Here are a few things to look for:
When it comes to tile installation, you are looking for a job where all the tiles are level, square (meaning they butt up to each other at 90 degree angles), and installed so that no tiles are caving in or jutting out. In addition, the grout lines should level as well, evenly sized throughout, and as thin as possible. There are exceptions due to designer preferences, but for the most part tiles should look smooth and evenly placed, and the grout should be an even, thin line.
The best way to know the quality of a paint job is to walk up to the painted area, close your eyes and feel it with your hands. Are there any rough spots, drip marks or other inconsistencies? A yes answer to any of those questions means it isn’t a high-caliber paint job. Other signs of a decent paint job include clean cut-ins at the ceiling (no wobbly lines between the wall and ceiling colors) and an even finish throughout the entire job. For instance, if the walls are supposed to be a matte finish, they should appear that way everywhere.

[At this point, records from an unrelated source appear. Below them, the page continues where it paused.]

(* ===== verification/Cidr.v ===== *)
(** * Overlapping networks

    [IPNet.Contains] of Go's [net] package, and the vendored checks of
    src/vendor/github.com/apparentlymart/go-cidr/cidr. *)
From S2P Require Import Prelude GoStrings.
From S2P Require Import Net.
From Stdlib Require Import Ascii.

(** ** net.IPNet *)
Definition mask_bytes (net : IPNet) : list Z :=
  mask_byte (n_ones net) <$> seq 0 (Z.to_nat (n_bits net / 8)).

Definition networkNumberAndMask (ip : IP) (mask : list Z) : option (IP * list Z) :=
  let ip := default ip (To4 ip) in
  if (length ip =? 4) then
    if length mask =? 4 then Some (ip, mask)
    else if length mask =? 16 then Some (ip, drop 12 mask) else None
  else if (length ip =? 16) && (length mask =? 16) then Some (ip, mask) else None.

Fixpoint same_network (nn m ip : list Z) : bool :=
  match nn, m, ip with
  | n :: nn, b :: m, x :: ip => bool_decide (Z.land n b = Z.land x b) && same_network nn m ip
  | [], _, [] => true
  | _, _, _ => false
  end.
Definition Contains_mask (ip : IP) (mask : list Z) (x : IP) : bool :=
  let x := default x (To4 x) in
  match networkNumberAndMask ip mask with
  | Some (nn, m) => (length x =? length nn) && same_network nn m x
  | None => length x =? 0
  end.
Definition Contains (net : IPNet) (x : IP) : bool := Contains_mask (n_IP net) (mask_bytes net) x.

(** ** cidr.go, wrangling.go *)
Definition bytes_to_int (l : list Z) : Z := foldl (fun acc b => acc * 256 + b)%Z 0%Z l.
Definition int_to_bytes (len : nat) (z : Z) : list Z :=
  (fun i => (z / 256 ^ Z.of_nat (len - 1 - i)) mod 256)%Z <$> seq 0 len.

(** The integer an address is and its width; the library panics on any other
    length. *)
Definition ipToInt (ip : IP) : res (Z * Z) :=
  if (length ip =? 4) then Ok (bytes_to_int ip, 32%Z)
  else if (length ip =? 16) then Ok (bytes_to_int ip, 128%Z)
  else Panic "Unsupported address length".

Definition AddressRange (net : IPNet) : res (IP * IP) :=
  let firstIP := n_IP net in
  if decide (n_ones net = n_bits net) then Ok (firstIP, firstIP)
  else
    do? '(firstIPInt, bits) <- ipToInt firstIP;
    let hostLen := (bits - n_ones net)%Z in
    let lastIPInt := Z.lor (2 ^ hostLen - 1) firstIPInt in
    Ok (firstIP, int_to_bytes (Z.to_nat (bits / 8)) lastIPInt).

(** [IP.String] and [IPNet.String]: the messages print networks. The longest run
    of two zero groups or more, the first of the longest, becomes "::". *)
Definition hex_digit (d : Z) : string :=
  match String.get (Z.to_nat d) "0123456789abcdef" with Some c => String c EmptyString | None => EmptyString end.
Fixpoint strip_zeros (l : list Z) : list Z :=
  match l with
  | 0%Z :: (_ :: _) as t => strip_zeros t
  | l => l
  end.
Definition appendHex (g : Z) : string :=
  let digits := (fun i => (g / 16 ^ i) mod 16)%Z <$> [3; 2; 1; 0]%Z in
  foldr (fun d s => hex_digit d +:+ s) EmptyString (strip_zeros digits).
Fixpoint ip_groups (l : list Z) : list Z :=
  match l with a :: b :: l => (a * 256 + b)%Z :: ip_groups l | _ => [] end.
Fixpoint zeros (l : list Z) : nat :=
  match l with 0%Z :: l => S (zeros l) | _ => 0 end.
Definition longest_run (l : list Z) : nat * nat :=
  foldl (fun e i => if e.2 <? zeros (drop i l) then (i, zeros (drop i l)) else e) (0, 0) (seq 0 (length l)).
Definition IP_String (ip : IP) : string :=
  match To4 ip with
  | Some ip4 => JoinChar "." (Itoa <$> ip4)
  | None =>
      let groups := ip_groups ip in
      let '(e, n) := longest_run groups in
      let show l := JoinChar ":" (appendHex <$> l) in
      if n <=? 1 then show groups else show (take e groups) +:+ "::" +:+ show (drop (e + n) groups)
  end.
Definition IPNet_String (net : IPNet) : string :=
  match networkNumberAndMask (n_IP net) (mask_bytes net) with
  | Some (nn, m) =>
      IP_String nn +:+ "/" +:+
      Itoa (if length m =? length (mask_bytes net) then n_ones net else Z.max 0 (n_ones net - 96))
  | None => "<nil>"
  end.

Example IPNet_String_v4 :
  (do? '(_, net) <- ParseCIDR "10.128.5.7/14"; Ok (IPNet_String net)) = Ok "10.128.0.0/14".
Proof. reflexivity. Qed.
Example IPNet_String_v6 :
  (do? '(_, net) <- ParseCIDR "2001:db8:0:0:0ab::0:1/128"; Ok (IPNet_String net)) = Ok "2001:db8::ab:0:0:1/128".
Proof. reflexivity. Qed.

Fixpoint address_ranges (nets : list IPNet) : res (list (IP * IP)) :=
  match nets with
  | [] => Ok []
  | n :: nets => do? r <- AddressRange n; do? rs <- address_ranges nets; Ok (r :: rs)
  end.

(** The inner loop: the other networks, [j] being the index of the next *)
Fixpoint overlaps_other (s : IPNet) (i j : nat) (nets : list IPNet) (ranges : list (IP * IP)) : res unit :=
  match nets, ranges with
  | n :: nets, (first, last) :: ranges =>
      if decide (i <> j) then
        if Contains s first || Contains s last
        then Err (ErrOther (IPNet_String n +:+ " overlaps with " +:+ IPNet_String s))
        else overlaps_other s i (S j) nets ranges
      else overlaps_other s i (S j) nets ranges
  | _, _ => Ok tt
  end.
Fixpoint verify_from (block : IP * list Z) (block_string : string) (i : nat) (rest : list IPNet)
    (rest_ranges : list (IP * IP)) (nets : list IPNet) (ranges : list (IP * IP)) : res unit :=
  match rest, rest_ranges with
  | s :: rest, (first, last) :: rest_ranges =>
      if negb (Contains_mask block.1 block.2 first) || negb (Contains_mask block.1 block.2 last)
      then Err (ErrOther (block_string +:+ " does not fully contain " +:+ IPNet_String s))
      else
        do? _ <- overlaps_other s i 0 nets ranges;
        verify_from block block_string (S i) rest rest_ranges nets ranges
  | _, _ => Ok tt
  end.
Definition VerifyNoOverlap (nets : list IPNet) (block : IP * list Z) (block_string : string) : res unit :=
  do? ranges <- address_ranges nets;
  verify_from block block_string 0 nets ranges nets ranges.
(** [&net.IPNet{IP: net.IPv4zero, Mask: net.IPMask(net.IPv4zero)}]: the mask is
    the 16 bytes of the address, of which the last four are looked at. *)
Definition any_v4 : IP * list Z := (IPv4 0 0 0 0, IPv4 0 0 0 0).

(** ** IPv4 networks *)
Record v4net (net : IPNet) : Prop := {
  v4_bits : n_bits net = 32%Z;
  v4_ones : (0 <= n_ones net <= 32)%Z;
  v4_length : length (n_IP net) = 4;
  v4_bytes : Forall (fun b => 0 <= b < 256)%Z (n_IP net);
  v4_masked : mask_ip (n_ones net) (n_IP net) = n_IP net;
}.

(** The addresses of a network, as integers *)
Definition first_address (net : IPNet) : Z := bytes_to_int (n_IP net).
Definition size (net : IPNet) : Z := 2 ^ (32 - n_ones net).
Definition in_net (net : IPNet) (a : Z) : Prop := (first_address net <= a < first_address net + size net)%Z.
Definition disjoint_nets (m n : IPNet) : Prop := forall a, in_net m a -> in_net n a -> False.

Similar to tile, a quality trim installation should be very straight and geometric. For instance, are the corners of the crown molding mitered together seamlessly? Are the casing around the doors and windows level and are the corners neat?

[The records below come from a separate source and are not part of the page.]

(* ===== verification/Wait.v ===== *)
(** * Polling and retrying (src/vendor/k8s.io/apimachinery/pkg/util/wait, src/vendor/k8s.io/client-go/util/retry)

    A poll has a channel of ticks, at most one for each interval: [poller_tick] is
    whether a tick comes before the channel is closed, [until_tick] whether one comes
    before the caller's context is done, and [backoff_Sleep] the pause before another
    try, which is drawn at random. *)
From S2P Require Import Prelude GoStrings.

(** Durations, in nanoseconds *)
Definition time_Second : Z := 1000000000.
Definition time_Minute : Z := 60 * time_Second.
Definition time_Hour : Z := 60 * time_Minute.

Class Ticks (W : Type) := {
  poller_tick : M W bool;
  until_tick : M W bool;
  backoff_Sleep : M W unit;
  IsConflict : error -> bool;           (* apimachinery/pkg/api/errors *)
}.

Definition ErrWaitTimeout : error := ErrOther "timed out waiting for the condition".

Section wait.
Context {W : Type} `{!Ticks W}.
Implicit Types (fn : M W bool).

(** The channel is closed after the timeout. A last call of the condition follows
    the close. *)
Fixpoint WaitFor (ticks : nat) fn : M W unit :=
  do! open <- (match ticks with 0 => ret false | S _ => poller_tick end);
  do! ok <- fn;
  if (ok : bool) then ret tt
  else
    match ticks, open with
    | S ticks, true => WaitFor ticks fn
    | _, _ => throw ErrWaitTimeout
    end.

Definition Poll (interval timeout : Z) (condition : M W bool) : M W unit :=
  WaitFor (Z.to_nat (timeout / interval)) condition.

Definition PollImmediate (interval timeout : Z) (condition : M W bool) : M W unit :=
  do! done <- condition;
  if (done : bool) then ret tt else WaitFor (Z.to_nat (timeout / interval)) condition.

(** The caller's context ends the poll, at once: there are [ticks] at most before. *)
Fixpoint PollUntil (ticks : nat) fn : M W unit :=
  match ticks with
  | 0 => throw ErrWaitTimeout
  | S ticks =>
      do! tick <- until_tick;
      if (tick : bool) then
        do! ok <- fn;
        if (ok : bool) then ret tt else PollUntil ticks fn
      else throw ErrWaitTimeout
  end.
Definition PollImmediateUntil (interval timeout : Z) (condition : M W bool) : M W unit :=
  do! done <- condition;
  if (done : bool) then ret tt else PollUntil (Z.to_nat (timeout / interval)) condition.

(** [OnError] with [IsConflict]: the last conflict is the error. *)
Fixpoint OnConflict (steps : nat) (fn : M W unit) : M W unit :=
  match steps with
  | 0 => throw ErrWaitTimeout
  | S steps =>
      do! r <- try fn;
      match r with
      | inl _ => ret tt
      | inr e =>
          if IsConflict e then
            match steps with
            | 0 => throw e
            | S _ => do! _ <- backoff_Sleep; OnConflict steps fn
            end
          else throw e
      end
  end.
(** [retry.DefaultRetry] has five steps. *)
Definition RetryOnConflict (fn : M W unit) : M W unit := OnConflict 5 fn.

(** ** The polls end, however the ticks come. *)
Lemma WaitFor_total ticks fn : total (poller_tick (W := W)) -> total fn -> total (WaitFor ticks fn).
Proof.
  intros Ht Hf. induction ticks as [|ticks IH]; simpl.
  - apply total_bind; [apply total_ret|intros _]. apply total_bind; [done|]. intros []; by intros w.
  - apply total_bind; [done|intros open]. apply total_bind; [done|]. intros []; [by intros w|].
    destruct open; [done|by intros w].
Qed.

Lemma PollImmediate_total interval timeout fn :
  total (poller_tick (W := W)) -> total fn -> total (PollImmediate interval timeout fn).
Proof.
  intros Ht Hf. unfold PollImmediate. apply total_bind; [done|]. intros []; [by intros w|by apply WaitFor_total].
Qed.

(** ** What they do to the world *)
Context (R : W -> W -> Prop) `{!PreOrder R}.
Context (Rtick : steps R poller_tick) (Runtil : steps R until_tick) (Rsleep : steps R backoff_Sleep).

Lemma WaitFor_steps ticks fn : steps R fn -> steps R (WaitFor ticks fn).
Proof. intros Hf. induction ticks; simpl; steps_auto. Qed.
Lemma Poll_steps interval timeout fn : steps R fn -> steps R (Poll interval timeout fn).
Proof. apply WaitFor_steps. Qed.
Lemma PollImmediate_steps interval timeout fn : steps R fn -> steps R (PollImmediate interval timeout fn).
Proof. intros Hf. unfold PollImmediate. steps_auto. by apply WaitFor_steps. Qed.
Lemma PollUntil_steps ticks fn : steps R fn -> steps R (PollUntil ticks fn).
Proof. intros Hf. induction ticks; simpl; steps_auto. Qed.
Lemma PollImmediateUntil_steps interval timeout fn : steps R fn -> steps R (PollImmediateUntil interval timeout fn).
Proof. intros Hf. unfold PollImmediateUntil. steps_auto. by apply PollUntil_steps. Qed.
Lemma OnConflict_steps n (fn : M W unit) : steps R fn -> steps R (OnConflict n fn).
Proof. intros Hf. induction n; simpl; steps_auto. Qed.
Lemma RetryOnConflict_steps (fn : M W unit) : steps R fn -> steps R (RetryOnConflict fn).
Proof. apply OnConflict_steps. Qed.
End wait.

The answer in both cases should be yes. In addition, nail holes in the trim should not be visible, and there should not be any obvious seams.
Doors and Cabinets
A good, quick test for doors and cabinets, without getting too personal and intrusive in someone else’s home, is to open and close a few to ensure they move smoothly, without sticking.
Be on the lookout for countertops with weirdly placed seams or big gaps that have been filled with caulk. This is a sign that the original templating was not done well. Odd seams or gaps mean the countertop fabricator probably didn’t cut measure correctly.
For can lights, make sure they are in line and evenly spaced. Are there any flickering or flashing units? Check any dimmers to make sure they function correctly. A common mistake is the mispairing of LED bulbs and a dimmer. When this happens, lights that should dim either don’t dim at all, or flicker and act strange.
In addition to the above features you can see for yourself on a remodel project, be sure to also ask the contractor about the scope of work and the customer’s requests or expectations. Answers to these questions can be just as important as the quality of work.
Where there any challenges (expected or unexpected)? If so, how were they resolved?
How long ago was the remodel completed?
Have there been any warranty issues?